Principal Component Analysis (PCA) is often described by intro machine learning courses as follows:

Dimensionality reduction.
Decorrelation of features.
Singular Value Decomposition / matrix factorization: $M = U \Sigma V^T$
Projecting the data onto a subspace spanned by the top N eigenvectors of the feature covariance matrix.

That’s alot of unhelpful words for someone who is new to the topic. I think we can build a better intuition for these ideas, with a few animations to help. PCA can be used for many types of data, but we’ll focus on images here.

I’ll assume a high-school understanding of statistics and linear algebra - nothing more.

These animations were created using a fork of manim - a super-cool Python library by the guy at 3blue1brown. Here's a fun Twitter shoutout about it!

The covariance matrix of an image
- Ok, cool. So what’s the covariance matrix?
- Wait a second…expectation? $\mu$ ?
What if we had more $\mathbf{X}$ ’s?’
Calculating $\mu_X$
Calculating $cov(\mathbf{X},\mathbf{X})$
A thought experiment: filling in a canvas
If we think of the covariance matrix as a transformation, what does it do?
So what are the eigenvectors of the covariance matrix?
- “…what do you mean by change direction?”
So that’s why we use eigenvectors as a new basis…
Decorrelation and dimensionality reduction
How to find these eigenvectors, and how much of each eigenvector do we use?

The covariance matrix of an image

What is the covariance matrix of an image? Let’s start with its definition.

Say we have $X$ , a single image, flattened from a square $D \times D$ . As an example, if we started with a $8 \times 8$ square image, we would flatten to a single row of $1 \times 64$ pixels.

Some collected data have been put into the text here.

(* ===== verification/Mesa.v ===== *)
(** * Mesa service messages ([crates/t1-bridge/src/mesa.rs])

    Identity records and the messages the sensor sends while it enrolls or
    matches: their layout, and what they mean for the requested user. *)

From S2P Require Import Prelude.

Module Mesa.

Definition IDENTITY_V1_SIZE : nat := 20.
Definition MESA_SERVICE_MESSAGE : Z := 0xe3ff8000.
Definition MESA_ENROLLMENT_STATUS : Z := 0xe3ff8001.
Definition MESA_MATCH_RESULT : Z := 0xe3ff8002.
Definition MESA_ENROLLMENT_COMPLETE : Z := 0xe3ff8003.
Definition MESA_MESSAGE_TYPE_V1 : Z := 1.
Definition MESA_MESSAGE_HEADER_SIZE : nat := 40.
Definition MESA_ENROLLMENT_COMPLETE_V1_SIZE : nat := 20.
Definition MESA_ENROLLMENT_CONTINUE_MIN : Z := 0x64.
Definition MESA_ENROLLMENT_CONTINUE_MAX : Z := 0x163.
Definition MESA_MATCH_RESULT_V1_SIZE : Z := 0x0c70.
Definition MESA_MATCH_USER_LIST_COUNT_OFFSET : Z := 0x0c6c.
Definition MESA_MATCH_USER_LIST_ITEM_SIZE : Z := 4.

(** [IdentityIdentifier], 16 opaque bytes. *)
Definition IdentityIdentifier : Type := bytes.

Record ServiceStatusEvent : Type := mkEvent {
  service : Z;
  data : bytes;
  reference_timestamp : Z;
  continuous_time_delta : Z;
}.

Record MesaMessage : Type := mkMesaMessage {
  status : Z;
  message_type : Z;
  timestamp : Z;
  payload : bytes;
  in_value : Z;
}.

Record Identity : Type := mkIdentity {
  id_user_id : Z;
  identifier : IdentityIdentifier;
}.

Inductive MesaError : Type :=
| InvalidIdentitySize (actual expected : Z)
| NegativeIdentityUser
| ZeroIdentityIdentifier
| TruncatedMessageHeader (actual minimum : Z)
| ServiceResultFailed (result : Z)
| PayloadLengthDoesNotFit (declared : Z)
| PayloadLengthMismatch (declared actual : Z)
| UnsupportedEnrollmentCompletionType (actual : Z)
| TruncatedEnrollmentCompletion (actual minimum : Z)
| EnrollmentCompletedForWrongUser
| ZeroEnrollmentIdentifier
| UnsupportedMatchResultType (actual : Z)
| TruncatedMatchResult (actual minimum : Z)
| MatchUserListSizeOverflow (item_count : Z)
| TruncatedMatchUserList (actual required : Z).

(** [read_u32], [read_i32] and [read_u64]; out of range is a panic. *)
Definition read_u32 {E} (d : bytes) (offset : nat) : res E Z := read_le d offset 4.
Definition read_i32 {E} (d : bytes) (offset : nat) : res E Z :=
  let! v := read_le d offset 4 in Ok (cast_signed 32 v).
Definition read_u64 {E} (d : bytes) (offset : nat) : res E Z := read_le d offset 8.

Definition parse_identity (d : bytes) : res MesaError Identity :=
  if negb (length d =? IDENTITY_V1_SIZE)%nat
  then Err (InvalidIdentitySize (len d) (Z.of_nat IDENTITY_V1_SIZE))
  else
    let! user_id := read_i32 d 0 in
    if user_id <? 0 then Err NegativeIdentityUser
    else
      let! identifier := slice d 4 IDENTITY_V1_SIZE in
      if bool_decide (identifier = replicate 16 0) then Err ZeroIdentityIdentifier
      else Ok (mkIdentity user_id identifier).

Definition parse_mesa_message (event : ServiceStatusEvent) : res MesaError (option MesaMessage) :=
  if negb (service event =? MESA_SERVICE_MESSAGE) then Ok None
  else if (length (data event) <? MESA_MESSAGE_HEADER_SIZE)%nat
  then Err (TruncatedMessageHeader (len (data event)) (Z.of_nat MESA_MESSAGE_HEADER_SIZE))
  else
    let! result := read_u64 (data event) 0 in
    if negb (result =? 0) then Err (ServiceResultFailed result)
    else
      let! declared := read_u64 (data event) 32 in
      let! declared_size := ok_or (try_from_u 64 declared) (PayloadLengthDoesNotFit declared) in
      let actual_size := len (data event) - Z.of_nat MESA_MESSAGE_HEADER_SIZE in
      if negb (declared_size =? actual_size) then Err (PayloadLengthMismatch declared actual_size)
      else
        let! status := read_u32 (data event) 8 in
        let! message_type := read_u32 (data event) 12 in
        let! timestamp := read_u64 (data event) 16 in
        let! in_value := read_u64 (data event) 24 in
        let! payload := slice_from (data event) MESA_MESSAGE_HEADER_SIZE in
        Ok (Some (mkMesaMessage status message_type timestamp payload in_value)).

Definition enrollment_needs_continue (message : MesaMessage) : bool :=
  (status message =? MESA_ENROLLMENT_STATUS) &&
  (MESA_ENROLLMENT_CONTINUE_MIN <=? in_value message) &&
  (in_value message <=? MESA_ENROLLMENT_CONTINUE_MAX).

Definition enrollment_completion (message : MesaMessage) (requested_user_id : Z)
    : res MesaError (option IdentityIdentifier) :=
  if negb (status message =? MESA_ENROLLMENT_COMPLETE) then Ok None
  else if negb (message_type message =? MESA_MESSAGE_TYPE_V1)
  then Err (UnsupportedEnrollmentCompletionType (message_type message))
  else if (length (payload message) <? MESA_ENROLLMENT_COMPLETE_V1_SIZE)%nat
  then Err (TruncatedEnrollmentCompletion (len (payload message))
              (Z.of_nat MESA_ENROLLMENT_COMPLETE_V1_SIZE))
  else
    let! user := read_i32 (payload message) 0 in
    if negb (user =? requested_user_id) then Err EnrollmentCompletedForWrongUser
    else
      let! identifier := slice (payload message) 4 MESA_ENROLLMENT_COMPLETE_V1_SIZE in
      if bool_decide (identifier = replicate 16 0) then Err ZeroEnrollmentIdentifier
      else Ok (Some identifier).

(** The identity the closure of [evaluate_matched_identity] looks for. *)
Definition is_matched (matched_user_id requested_user_id : Z) (matched_identifier : bytes)
    (i : Identity) : bool :=
  (matched_user_id =? requested_user_id) && (id_user_id i =? requested_user_id) &&
  bool_decide (identifier i = matched_identifier).

Definition evaluate_matched_identity (message : MesaMessage) (requested_user_id : Z)
    (identities : list Identity) : res MesaError (option (option IdentityIdentifier)) :=
  if negb (status message =? MESA_MATCH_RESULT) then Ok None
  else if negb (message_type message =? MESA_MESSAGE_TYPE_V1)
  then Err (UnsupportedMatchResultType (message_type message))
  else if len (payload message) <? MESA_MATCH_RESULT_V1_SIZE
  then Err (TruncatedMatchResult (len (payload message)) MESA_MATCH_RESULT_V1_SIZE)
  else
    let! item_count := read_u32 (payload message) (Z.to_nat MESA_MATCH_USER_LIST_COUNT_OFFSET) in
    let! item_bytes := ok_or (checked_mul 64 item_count MESA_MATCH_USER_LIST_ITEM_SIZE)
                             (MatchUserListSizeOverflow item_count) in
    let! required := ok_or (checked_add 64 MESA_MATCH_RESULT_V1_SIZE item_bytes)
                           (MatchUserListSizeOverflow item_count) in
    if len (payload message) <? required
    then Err (TruncatedMatchUserList (len (payload message)) required)
    else
      let! matched_user_id := read_i32 (payload message) 0 in
      if matched_user_id =? -1 then Ok (Some None)
      else
        let! matched_identifier := slice (payload message) 4 20 in
        let matched :=
          List.find (is_matched matched_user_id requested_user_id matched_identifier) identities in
        Ok (Some (identifier <$> matched)).

Definition evaluate_match_result (message : MesaMessage) (requested_user_id : Z)
    (identities : list Identity) : res MesaError (option bool) :=
  let! result := evaluate_matched_identity message requested_user_id identities in
  Ok ((fun i => bool_decide (is_Some i)) <$> result).

End Mesa.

To keep things simple, assume we have no color channels (like RGB). This is a grayscale image, with a single value from 0 to 255 for each pixel. We can then normalize this scale to fall between 0 and 1.¹

An image X could then be represented with something like this: a $1 \times 64$ dimensional vector.

$X = [ 0.0, 0.7, 0.65, ... 0.7, 0.9 ]$

Ok, cool. So what’s the covariance matrix?

Let’s ask Wikipedia. For a single pair of pixels $X_i$ and $X_j$ , it is:

$cov(X_i,X_j) = E[(X_i - E[X_i])(X_j - E[X_j])]$

In general we can write this as a dot product:

$cov(X,X) = E[(X - \mu_X)(X - \mu_X)]$

Wait a second…expectation? $\mu$ ?

Aren’t we just talking about a single image right now?

Indeed, if we only had a single image, $X_i$ would be exactly equal to $E[X_i]$ . And $X$ would be exactly equal to $\mu_X$ . It wouldn’t be meaningful to calculate covariance for a single image, just like it wouldn’t be meaningful to compute an average when you only have one sample. So let’s keep going.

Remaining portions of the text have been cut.